PROBLEM REQUIREMENTS:
Keep to one stretch of the data below, the lines from the one with "(* ===== verification/LiveCc.v ===== *)" up to and including the one with "Definition cc_new (max_bw", and return that stretch exactly.

TASK MATERIAL:
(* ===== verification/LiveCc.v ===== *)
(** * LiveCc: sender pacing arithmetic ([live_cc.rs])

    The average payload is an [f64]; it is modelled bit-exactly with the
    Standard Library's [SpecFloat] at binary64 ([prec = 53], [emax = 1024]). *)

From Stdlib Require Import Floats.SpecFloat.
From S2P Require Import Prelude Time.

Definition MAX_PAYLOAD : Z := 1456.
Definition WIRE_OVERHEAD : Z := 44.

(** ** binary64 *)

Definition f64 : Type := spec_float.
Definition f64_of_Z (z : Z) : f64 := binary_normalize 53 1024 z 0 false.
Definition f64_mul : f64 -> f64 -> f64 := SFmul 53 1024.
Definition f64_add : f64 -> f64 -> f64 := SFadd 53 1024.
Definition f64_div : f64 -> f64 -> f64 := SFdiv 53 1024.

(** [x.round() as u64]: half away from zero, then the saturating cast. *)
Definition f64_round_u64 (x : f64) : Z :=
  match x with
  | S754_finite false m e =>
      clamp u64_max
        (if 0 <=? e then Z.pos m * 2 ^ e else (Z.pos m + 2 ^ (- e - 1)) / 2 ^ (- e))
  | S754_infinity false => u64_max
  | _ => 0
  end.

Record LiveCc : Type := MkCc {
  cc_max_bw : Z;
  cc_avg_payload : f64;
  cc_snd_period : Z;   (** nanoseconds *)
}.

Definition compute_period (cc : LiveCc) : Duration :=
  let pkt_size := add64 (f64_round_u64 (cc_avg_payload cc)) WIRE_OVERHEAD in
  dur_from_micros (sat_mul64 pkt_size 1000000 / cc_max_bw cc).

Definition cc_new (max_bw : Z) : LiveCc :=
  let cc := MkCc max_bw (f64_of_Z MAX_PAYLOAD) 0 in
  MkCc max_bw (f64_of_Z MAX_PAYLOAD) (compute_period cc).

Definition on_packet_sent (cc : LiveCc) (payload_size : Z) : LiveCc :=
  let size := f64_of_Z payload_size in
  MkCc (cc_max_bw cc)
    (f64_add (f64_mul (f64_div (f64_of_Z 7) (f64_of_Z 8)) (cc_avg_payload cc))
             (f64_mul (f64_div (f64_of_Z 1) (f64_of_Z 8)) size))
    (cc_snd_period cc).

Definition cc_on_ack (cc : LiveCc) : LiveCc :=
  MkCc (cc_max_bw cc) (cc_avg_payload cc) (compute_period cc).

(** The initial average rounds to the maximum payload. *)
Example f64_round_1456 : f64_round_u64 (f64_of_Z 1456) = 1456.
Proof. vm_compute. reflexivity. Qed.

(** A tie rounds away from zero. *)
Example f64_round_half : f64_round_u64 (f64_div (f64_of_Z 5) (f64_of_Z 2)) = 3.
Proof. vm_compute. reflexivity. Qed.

--

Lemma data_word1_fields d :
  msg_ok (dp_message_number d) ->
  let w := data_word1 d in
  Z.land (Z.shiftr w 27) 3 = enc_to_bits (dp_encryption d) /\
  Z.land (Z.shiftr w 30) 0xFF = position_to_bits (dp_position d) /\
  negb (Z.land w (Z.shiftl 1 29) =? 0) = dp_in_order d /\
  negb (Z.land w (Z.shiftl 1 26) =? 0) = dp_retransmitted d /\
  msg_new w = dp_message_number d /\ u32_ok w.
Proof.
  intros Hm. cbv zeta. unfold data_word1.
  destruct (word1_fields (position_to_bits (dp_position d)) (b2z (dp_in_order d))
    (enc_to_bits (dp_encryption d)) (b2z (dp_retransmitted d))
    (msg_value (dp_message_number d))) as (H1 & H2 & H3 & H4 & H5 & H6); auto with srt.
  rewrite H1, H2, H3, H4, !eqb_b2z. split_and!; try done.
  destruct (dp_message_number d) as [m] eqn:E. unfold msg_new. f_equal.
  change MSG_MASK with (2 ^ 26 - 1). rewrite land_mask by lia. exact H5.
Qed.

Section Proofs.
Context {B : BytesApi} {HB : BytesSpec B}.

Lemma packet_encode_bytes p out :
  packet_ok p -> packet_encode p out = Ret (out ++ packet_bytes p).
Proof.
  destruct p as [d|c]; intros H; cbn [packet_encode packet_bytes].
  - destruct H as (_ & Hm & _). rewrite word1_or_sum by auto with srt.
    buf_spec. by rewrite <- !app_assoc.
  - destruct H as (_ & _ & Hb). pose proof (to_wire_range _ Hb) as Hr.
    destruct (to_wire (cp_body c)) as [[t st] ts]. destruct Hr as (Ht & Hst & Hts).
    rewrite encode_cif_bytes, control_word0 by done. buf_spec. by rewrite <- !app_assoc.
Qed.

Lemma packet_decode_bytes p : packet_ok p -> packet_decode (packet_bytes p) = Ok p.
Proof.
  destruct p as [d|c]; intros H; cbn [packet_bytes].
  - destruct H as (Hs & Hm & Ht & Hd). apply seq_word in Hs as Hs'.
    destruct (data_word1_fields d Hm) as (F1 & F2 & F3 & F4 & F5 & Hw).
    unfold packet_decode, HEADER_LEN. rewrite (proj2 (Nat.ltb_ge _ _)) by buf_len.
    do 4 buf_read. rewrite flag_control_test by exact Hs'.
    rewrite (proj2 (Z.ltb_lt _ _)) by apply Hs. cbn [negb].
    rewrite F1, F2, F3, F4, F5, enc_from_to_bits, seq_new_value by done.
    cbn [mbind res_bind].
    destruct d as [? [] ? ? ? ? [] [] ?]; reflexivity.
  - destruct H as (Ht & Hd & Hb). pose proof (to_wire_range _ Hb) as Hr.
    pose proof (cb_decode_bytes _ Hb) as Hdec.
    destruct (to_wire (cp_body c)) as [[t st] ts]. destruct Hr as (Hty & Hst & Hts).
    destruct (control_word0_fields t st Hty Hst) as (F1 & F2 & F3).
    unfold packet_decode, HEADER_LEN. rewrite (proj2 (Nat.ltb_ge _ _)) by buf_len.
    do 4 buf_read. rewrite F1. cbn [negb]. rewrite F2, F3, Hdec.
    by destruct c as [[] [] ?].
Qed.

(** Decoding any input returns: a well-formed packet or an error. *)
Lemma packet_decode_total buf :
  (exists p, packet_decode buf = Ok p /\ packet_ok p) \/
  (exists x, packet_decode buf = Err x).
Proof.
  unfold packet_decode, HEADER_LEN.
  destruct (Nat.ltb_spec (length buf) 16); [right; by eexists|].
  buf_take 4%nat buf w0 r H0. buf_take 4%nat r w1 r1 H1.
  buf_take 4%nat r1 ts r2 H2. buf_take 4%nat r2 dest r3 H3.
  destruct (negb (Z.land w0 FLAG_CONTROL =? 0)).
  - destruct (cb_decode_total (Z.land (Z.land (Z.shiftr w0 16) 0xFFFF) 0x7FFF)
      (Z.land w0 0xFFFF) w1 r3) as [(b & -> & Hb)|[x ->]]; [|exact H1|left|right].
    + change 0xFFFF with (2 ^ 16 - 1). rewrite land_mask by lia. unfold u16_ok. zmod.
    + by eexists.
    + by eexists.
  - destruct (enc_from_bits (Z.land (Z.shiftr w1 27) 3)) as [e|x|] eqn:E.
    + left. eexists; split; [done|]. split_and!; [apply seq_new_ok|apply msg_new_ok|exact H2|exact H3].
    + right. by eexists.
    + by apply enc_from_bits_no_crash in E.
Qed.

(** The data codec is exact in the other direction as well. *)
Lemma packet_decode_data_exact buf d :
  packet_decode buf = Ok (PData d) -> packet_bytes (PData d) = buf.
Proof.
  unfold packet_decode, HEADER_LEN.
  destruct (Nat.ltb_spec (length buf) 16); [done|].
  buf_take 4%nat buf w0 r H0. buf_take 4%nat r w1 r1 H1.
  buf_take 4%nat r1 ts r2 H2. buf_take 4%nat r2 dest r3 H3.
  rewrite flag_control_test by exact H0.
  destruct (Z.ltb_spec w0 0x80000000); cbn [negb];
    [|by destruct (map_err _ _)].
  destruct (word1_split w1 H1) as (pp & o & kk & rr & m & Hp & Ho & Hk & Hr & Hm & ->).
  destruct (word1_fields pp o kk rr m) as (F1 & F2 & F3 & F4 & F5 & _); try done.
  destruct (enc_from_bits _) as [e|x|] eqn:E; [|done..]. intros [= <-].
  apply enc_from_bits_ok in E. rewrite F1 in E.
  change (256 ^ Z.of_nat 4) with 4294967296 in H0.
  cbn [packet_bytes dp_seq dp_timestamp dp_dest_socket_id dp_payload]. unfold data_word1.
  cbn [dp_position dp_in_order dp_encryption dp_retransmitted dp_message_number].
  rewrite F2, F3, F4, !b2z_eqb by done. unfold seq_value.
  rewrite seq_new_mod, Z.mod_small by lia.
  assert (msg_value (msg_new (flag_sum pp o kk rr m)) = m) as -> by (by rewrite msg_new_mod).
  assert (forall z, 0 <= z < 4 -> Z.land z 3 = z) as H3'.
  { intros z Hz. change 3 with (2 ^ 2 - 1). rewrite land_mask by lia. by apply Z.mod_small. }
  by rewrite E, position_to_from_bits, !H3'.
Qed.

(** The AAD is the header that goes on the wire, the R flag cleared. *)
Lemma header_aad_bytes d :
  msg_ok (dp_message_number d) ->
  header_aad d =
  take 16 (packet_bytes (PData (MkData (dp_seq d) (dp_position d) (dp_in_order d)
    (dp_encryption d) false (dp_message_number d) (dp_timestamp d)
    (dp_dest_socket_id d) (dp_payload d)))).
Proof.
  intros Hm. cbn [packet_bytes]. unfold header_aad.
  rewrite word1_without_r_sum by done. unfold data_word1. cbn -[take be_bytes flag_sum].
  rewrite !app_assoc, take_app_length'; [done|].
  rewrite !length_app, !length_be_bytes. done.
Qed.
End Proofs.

* * *

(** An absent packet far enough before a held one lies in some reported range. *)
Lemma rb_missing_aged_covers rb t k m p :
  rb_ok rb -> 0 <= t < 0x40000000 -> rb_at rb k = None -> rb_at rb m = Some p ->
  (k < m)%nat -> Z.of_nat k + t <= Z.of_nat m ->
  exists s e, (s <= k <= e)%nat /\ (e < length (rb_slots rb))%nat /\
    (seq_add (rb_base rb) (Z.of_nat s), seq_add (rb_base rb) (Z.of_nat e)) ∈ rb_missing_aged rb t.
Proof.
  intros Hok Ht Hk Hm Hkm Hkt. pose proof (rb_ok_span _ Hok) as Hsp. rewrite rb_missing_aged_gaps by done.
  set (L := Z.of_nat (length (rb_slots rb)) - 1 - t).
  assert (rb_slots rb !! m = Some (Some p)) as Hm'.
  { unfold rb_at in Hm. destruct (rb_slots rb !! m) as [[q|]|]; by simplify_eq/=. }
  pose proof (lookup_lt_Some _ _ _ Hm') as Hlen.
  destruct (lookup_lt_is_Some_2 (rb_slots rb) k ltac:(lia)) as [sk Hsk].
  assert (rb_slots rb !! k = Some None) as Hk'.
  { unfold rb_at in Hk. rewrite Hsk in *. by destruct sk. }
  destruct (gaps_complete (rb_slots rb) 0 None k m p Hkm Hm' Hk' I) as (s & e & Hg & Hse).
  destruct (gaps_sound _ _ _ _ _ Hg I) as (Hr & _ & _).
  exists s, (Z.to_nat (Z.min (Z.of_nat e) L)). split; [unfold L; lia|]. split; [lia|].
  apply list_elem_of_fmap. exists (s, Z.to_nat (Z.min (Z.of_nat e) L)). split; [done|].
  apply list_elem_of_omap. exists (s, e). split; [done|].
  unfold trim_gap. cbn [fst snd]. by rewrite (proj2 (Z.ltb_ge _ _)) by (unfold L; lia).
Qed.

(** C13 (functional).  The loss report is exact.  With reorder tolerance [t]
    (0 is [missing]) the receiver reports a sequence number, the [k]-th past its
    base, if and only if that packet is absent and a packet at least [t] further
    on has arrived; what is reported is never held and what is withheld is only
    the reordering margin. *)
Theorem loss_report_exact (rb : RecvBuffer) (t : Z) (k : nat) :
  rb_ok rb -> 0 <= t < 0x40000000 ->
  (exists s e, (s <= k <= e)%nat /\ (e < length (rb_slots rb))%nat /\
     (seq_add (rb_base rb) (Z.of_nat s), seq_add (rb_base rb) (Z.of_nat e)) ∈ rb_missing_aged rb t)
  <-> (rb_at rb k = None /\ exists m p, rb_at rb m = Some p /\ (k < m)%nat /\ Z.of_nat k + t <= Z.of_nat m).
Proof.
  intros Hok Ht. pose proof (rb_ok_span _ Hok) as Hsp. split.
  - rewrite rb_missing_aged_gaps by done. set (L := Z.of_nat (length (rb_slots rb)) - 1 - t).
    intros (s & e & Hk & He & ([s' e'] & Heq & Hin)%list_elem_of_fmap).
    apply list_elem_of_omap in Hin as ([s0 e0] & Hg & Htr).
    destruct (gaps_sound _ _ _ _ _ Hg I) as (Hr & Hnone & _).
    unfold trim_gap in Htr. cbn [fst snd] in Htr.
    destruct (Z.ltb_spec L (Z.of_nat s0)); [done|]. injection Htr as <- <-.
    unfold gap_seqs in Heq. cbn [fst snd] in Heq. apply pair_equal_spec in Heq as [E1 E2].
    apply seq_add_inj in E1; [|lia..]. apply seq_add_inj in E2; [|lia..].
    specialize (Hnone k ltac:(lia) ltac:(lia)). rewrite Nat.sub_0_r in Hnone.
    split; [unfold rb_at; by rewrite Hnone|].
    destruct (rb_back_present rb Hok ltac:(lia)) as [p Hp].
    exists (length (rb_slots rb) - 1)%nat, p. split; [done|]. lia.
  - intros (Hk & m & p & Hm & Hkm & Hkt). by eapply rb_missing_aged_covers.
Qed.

SOLVED EXERCISE:
(* ===== verification/LiveCc.v ===== *)
(** * LiveCc: sender pacing arithmetic ([live_cc.rs])

    The average payload is an [f64]; it is modelled bit-exactly with the
    Standard Library's [SpecFloat] at binary64 ([prec = 53], [emax = 1024]). *)

From Stdlib Require Import Floats.SpecFloat.
From S2P Require Import Prelude Time.

Definition MAX_PAYLOAD : Z := 1456.
Definition WIRE_OVERHEAD : Z := 44.

(** ** binary64 *)

Definition f64 : Type := spec_float.
Definition f64_of_Z (z : Z) : f64 := binary_normalize 53 1024 z 0 false.
Definition f64_mul : f64 -> f64 -> f64 := SFmul 53 1024.
Definition f64_add : f64 -> f64 -> f64 := SFadd 53 1024.
Definition f64_div : f64 -> f64 -> f64 := SFdiv 53 1024.

(** [x.round() as u64]: half away from zero, then the saturating cast. *)
Definition f64_round_u64 (x : f64) : Z :=
  match x with
  | S754_finite false m e =>
      clamp u64_max
        (if 0 <=? e then Z.pos m * 2 ^ e else (Z.pos m + 2 ^ (- e - 1)) / 2 ^ (- e))
  | S754_infinity false => u64_max
  | _ => 0
  end.

Record LiveCc : Type := MkCc {
  cc_max_bw : Z;
  cc_avg_payload : f64;
  cc_snd_period : Z;   (** nanoseconds *)
}.

Definition compute_period (cc : LiveCc) : Duration :=
  let pkt_size := add64 (f64_round_u64 (cc_avg_payload cc)) WIRE_OVERHEAD in
  dur_from_micros (sat_mul64 pkt_size 1000000 / cc_max_bw cc).

Definition cc_new (max_bw : Z) : LiveCc :=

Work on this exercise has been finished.